Teresa became a seducer of women. No one could resist the charms of the vulnerable, mysterious young man with the Southern accent. She was a regular on game sites, dating sites, chat rooms, Facebook, paperback swaps, radio blogs, online art galleries — anywhere people would go to make friends online. She infiltrated private groups, consistently regaling people with the terrible woes of what it was like to be the poor, long-suffering Alex Lee. And her newly acquired friends — every single one of them — believed her stories. She was Alex Lee, the beautiful male angel of darkness, the dying man who existed only to love you, and "his" love for you is what kept "him" alive. I'd met plenty of women in the aftermath of the Alex Lee fallout who had fallen for it too. Even my friends had.
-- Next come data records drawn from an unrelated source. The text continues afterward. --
(* ===== verification/WalSpec.v ===== *)
(** What the write-ahead log promises a single caller: opening returns the
    records that were appended, appending adds one record in every durability
    mode and across rotation, reset empties the log.  Proved on the abstract
    backend and carried to every backend that meets [StorageSpec]. *)
From Stdlib Require Import Strings.String.
From S2P Require Export Wal.

Module WalSpec.
Import Segment Recovery Wal.

Section sims.
Context `{!Crc32} {S S2 : Type} {ST : Storage S} {ST2 : Storage S2} {SD : Deaths S S2} {SS : StorageSim S S2}.
Abbreviation V := (st_view (S:=S) (S2:=S2)).

Lemma recover_loop_sim segs r :
  msim V (recover_loop (S:=S) segs r) (recover_loop segs r).
Proof.
  revert r. induction segs as [|[id p] segs IH]; intros r; simpl; [apply msim_ret|].
  apply msim_bind; [eauto with msim|]. intros buf.
  apply msim_bind; [eauto with msim|]. intros [recs [n reason]].
  case_decide; [apply msim_ret|apply IH].
Qed.
Lemma recover_sim d : msim V (recover (S:=S) d) (recover d).
Proof. apply msim_bind; [eauto with msim|]. intros segs. apply recover_loop_sim. Qed.
Lemma truncate_tail_sim d tail n :
  msim V (truncate_tail (S:=S) d tail n) (truncate_tail d tail n).
Proof. unfold truncate_tail. solve_msim. Qed.
Hint Resolve recover_sim truncate_tail_sim : msim.

Lemma wal_open_sim d o : msim V (Wal.open (S:=S) d o) (Wal.open d o).
Proof. unfold Wal.open. solve_msim. Qed.
Lemma reset_sim : msim (with_same V) (reset (S:=S)) reset.
Proof. unfold reset. solve_msim. Qed.
Lemma maybe_rotate_sim : msim (with_same V) (maybe_rotate (S:=S)) maybe_rotate.
Proof. unfold maybe_rotate. solve_msim. Qed.
Hint Resolve maybe_rotate_sim : msim.
Lemma commit_sync_now_sim f :
  msim (with_same V) (commit_sync_now (S:=S) f) (commit_sync_now f).
Proof. unfold commit_sync_now. solve_msim. Qed.
Lemma commit_buffered_sim f :
  msim (with_same V) (commit_buffered (S:=S) f) (commit_buffered f).
Proof. unfold commit_buffered. solve_msim. Qed.
Lemma write_batch_sim b : msim (with_same V) (write_batch (S:=S) b) (write_batch b).
Proof. unfold write_batch. solve_msim. Qed.
Hint Resolve commit_sync_now_sim commit_buffered_sim write_batch_sim : msim.
Lemma commit_group_sim f : msim (with_same V) (commit_group (S:=S) f) (commit_group f).
Proof.
  unfold commit_group. apply msim_bind; [eauto with msim|]. intros w.
  destruct (enqueue f (coord w)) as [seq c]. solve_msim.
Qed.
Hint Resolve commit_group_sim : msim.
Lemma wal_append_sim p : msim (with_same V) (Wal.append (S:=S) p) (Wal.append p).
Proof. unfold Wal.append. solve_msim. Qed.
End sims.
#[global] Hint Resolve wal_open_sim reset_sim wal_append_sim : msim.

(** * Segment files on the abstract backend *)

(** The segment files of [d] in [m] are exactly [fs], ids ascending.  A name that
    [parse] reads as a segment id but [format] would not produce (a leading [+])
    is excluded here. *)
Record seg_files (d : path) (m : memfs) (fs : list (Z * bytes)) : Prop := {
  sf_sorted : sorted_keys fs;
  sf_range id b : (id, b) ∈ fs → 0 ≤ id < 2 ^ 64;
  sf_file id b : (id, b) ∈ fs → m !! segment_path d id = Some b;
  sf_only p id : is_Some (m !! p) → is_child_of p d = true → parse_segment_id p = Some id →
    p = segment_path d id ∧ id ∈ fs.*1;
}.

Definition seg_entry (d : path) (id : Z) : Z * path := (id, segment_path d id).

Lemma seg_entries_sorted d (fs : list (Z * bytes)) :
  sorted_keys fs → sorted_keys (seg_entry d <$> fs.*1).
Proof. unfold sorted_keys. by rewrite <- list_fmap_compose, list_fmap_id. Qed.

Lemma list_segments_mem d m fs :
  seg_files d m fs → list_segments d m = (Ok (seg_entry d <$> fs.*1), m).
Proof.
  intros [Hs Hr Hf Ho]. unfold list_segments. simpl. unfold mem_list, gets. rewrite bind_run.
  unfold mret, M_ret. do 2 f_equal.
  set (l := omap _ _).
  assert (Hin : ∀ x, x ∈ l ↔ x ∈ seg_entry d <$> fs.*1).
  { intros [id p]. unfold l. rewrite list_elem_of_omap. setoid_rewrite list_elem_of_filter.
    setoid_rewrite elem_of_bt_keys. rewrite list_elem_of_fmap. split.
    - intros (q & [Hc Hq] & Hp). destruct (parse_segment_id q) eqn:E; simplify_eq/=.
      destruct (Ho p id Hq Hc E) as [-> Hid]. eauto.
    - intros (id' & [= -> ->] & Hid). apply list_elem_of_fmap in Hid as ([? b] & -> & Hid).
      exists (segment_path d z). simpl. rewrite (Hf z b Hid), parse_segment_path by eauto.
      split_and!; [apply is_child_join|eauto|done]. }
  assert (Hnd : NoDup l.*1).
  { apply NoDup_fmap_2_strong.
    - intros [i p] [j q] Hi Hj Hij. simpl in Hij. subst j. apply Hin, list_elem_of_fmap in Hi as (? & [= -> ->] & _).
      by apply Hin, list_elem_of_fmap in Hj as (? & [= -> ->] & _).
    - apply NoDup_omap.
      + intros p q [??] Hp Hq. by simplify_option_eq.
      + apply NoDup_filter, (StronglySorted_lt_NoDup olt), bt_keys_sorted. }
  apply sorted_keys_unique.
  - apply ole_sorted_strict; [apply (StronglySorted_merge_sort _)|].
    by rewrite merge_sort_Permutation.
  - by apply seg_entries_sorted.
  - intros kv. rewrite merge_sort_Permutation. apply Hin.
Qed.

(** ** How file operations change the segment files *)

Lemma seg_files_ext d m m' fs :
  (∀ p, is_child_of p d = true → is_Some (parse_segment_id p) → m' !! p = m !! p) →
  seg_files d m fs → seg_files d m' fs.
Proof.
  intros E [Hs Hr Hf Ho]. split; [done..| |].
  - intros i b Hin. rewrite E; [by apply Hf|apply is_child_join|].
    rewrite parse_segment_path by eauto. eauto.
  - intros p i Hp Hc Hi. apply Ho; [|done..]. rewrite <- E; eauto.
Qed.

Lemma seg_files_new d m fs i b :
  seg_files d m fs → (∀ j, j ∈ fs.*1 → j < i) → 0 ≤ i < 2 ^ 64 →
  seg_files d (<[segment_path d i := b]> m) (fs ++ [(i, b)]).
Proof.
  intros [Hs Hr Hf Ho] Hlt Hi. split.
  - unfold sorted_keys. rewrite fmap_app. apply StronglySorted_app. split_and!; [|done|].
    + intros j k Hj ->%list_elem_of_singleton. by apply Z.compare_lt_iff, Hlt.
    + repeat constructor.
  - intros j c [Hin|[= -> ->]%list_elem_of_singleton]%elem_of_app; eauto.
  - intros j c [Hin|[= -> ->]%list_elem_of_singleton]%elem_of_app; [|by rewrite lookup_insert_eq].
    rewrite lookup_insert_ne; [by apply Hf|]. intros E.
    apply segment_path_inj in E; [|by eauto..]. subst j.
    assert (i < i); [|lia]. apply Hlt. by apply (list_elem_of_fmap_2 fst) in Hin.
  - intros p j Hp Hc Hj. destruct (decide (segment_path d i = p)) as [<-|Hne].
    + rewrite parse_segment_path in Hj by done. simplify_eq. split; [done|in_list].
    + rewrite lookup_insert_ne in Hp by done. destruct (Ho p j) as [-> ?]; [done..|].
      split; [done|]. rewrite fmap_app. in_list.
Qed.

Lemma seg_files_snoc_lt d m fs i b j :
  seg_files d m (fs ++ [(i, b)]) → j ∈ fs.*1 → j < i.
Proof.
  intros [Hs _ _ _] Hj. unfold sorted_keys in Hs. rewrite fmap_app in Hs.
  apply StronglySorted_app in Hs as (H & _). apply Z.compare_lt_iff.
  apply (H j i Hj). in_list.
Qed.

Lemma seg_files_snoc_inv d m fs i b :
  seg_files d m (fs ++ [(i, b)]) →
  m !! segment_path d i = Some b ∧ 0 ≤ i < 2 ^ 64 ∧
  seg_files d (delete (segment_path d i) m) fs.
Proof.
  intros Hsf. pose proof (λ j, seg_files_snoc_lt _ _ _ _ _ j Hsf) as Hlt.
  destruct Hsf as [Hs Hr Hf Ho]. assert (0 ≤ i < 2 ^ 64) by (eapply Hr; in_list).
  split; [apply Hf; in_list|]. split; [done|]. split.
  - unfold sorted_keys in *. rewrite fmap_app in Hs. by apply StronglySorted_app in Hs as (_ & ? & _).
  - intros j c Hin. eapply Hr. in_list.
  - intros j c Hin. rewrite lookup_delete_ne; [apply Hf; in_list|]. intros E.
    apply segment_path_inj in E; [|done|eapply Hr; in_list]. subst j.
    assert (i < i); [|lia]. apply Hlt. by apply (list_elem_of_fmap_2 fst) in Hin.
  - intros p j Hp Hc Hj. rewrite lookup_delete in Hp. case_decide; [by destruct Hp|].
    destruct (Ho p j) as [-> Hin]; [done..|]. split; [done|].
    apply elem_of_fst_snoc in Hin as [?| ->]; done.
Qed.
Why Teresa decided to finally confess after all those years, I'll never know. All I know is that when I found out that this man whom I'd spent so much time loving, adoring and caring for was not only not a man, but a really strange hillbilly of a woman — let’s just say, my trust issues soared to new levels. The internet, to me, will never be the same.
Thanks to sensational programs like MTV's Catfish, we can now — as a society — sit back on our comfy couches and make fun of people who fall prey to online romance schemes. Oh what amazing belly laughs we can have and oh, how smart and above it all we can believe ourselves to be, knowing that while there's a sucker born every minute. We sure can have ourselves some good entertainment.
After all, nobody with a brain could fall in love with a total stranger on the internet and be taken seriously, right? My goodness, it's just such an irresistible laugh riot to think these people, these fools, these human beings who were supposed to be smarter than that could actually be tricked into thinking they were dealing with a person who was lying about their identity, and for such an extended period of time. Because nobody in the history of the world has ever made a mistake — especially in matters of love and the heart. And especially when their judgement was compromised.
Yes, I'm being sarcastic.
The show, Catfish, does us all a disservice by soft-soaping the dangers of online romance scams. While I understand the creator's desire to assuage his own personal humiliation at the hands of an online prankster by making these liars and con artists appear as fellow humans who simply did the wrong thing one day, the truth is far from kind. When you are lied to, stolen from and emotionally ripped off by a stranger you found online and developed real feelings for, it's far from entertainment.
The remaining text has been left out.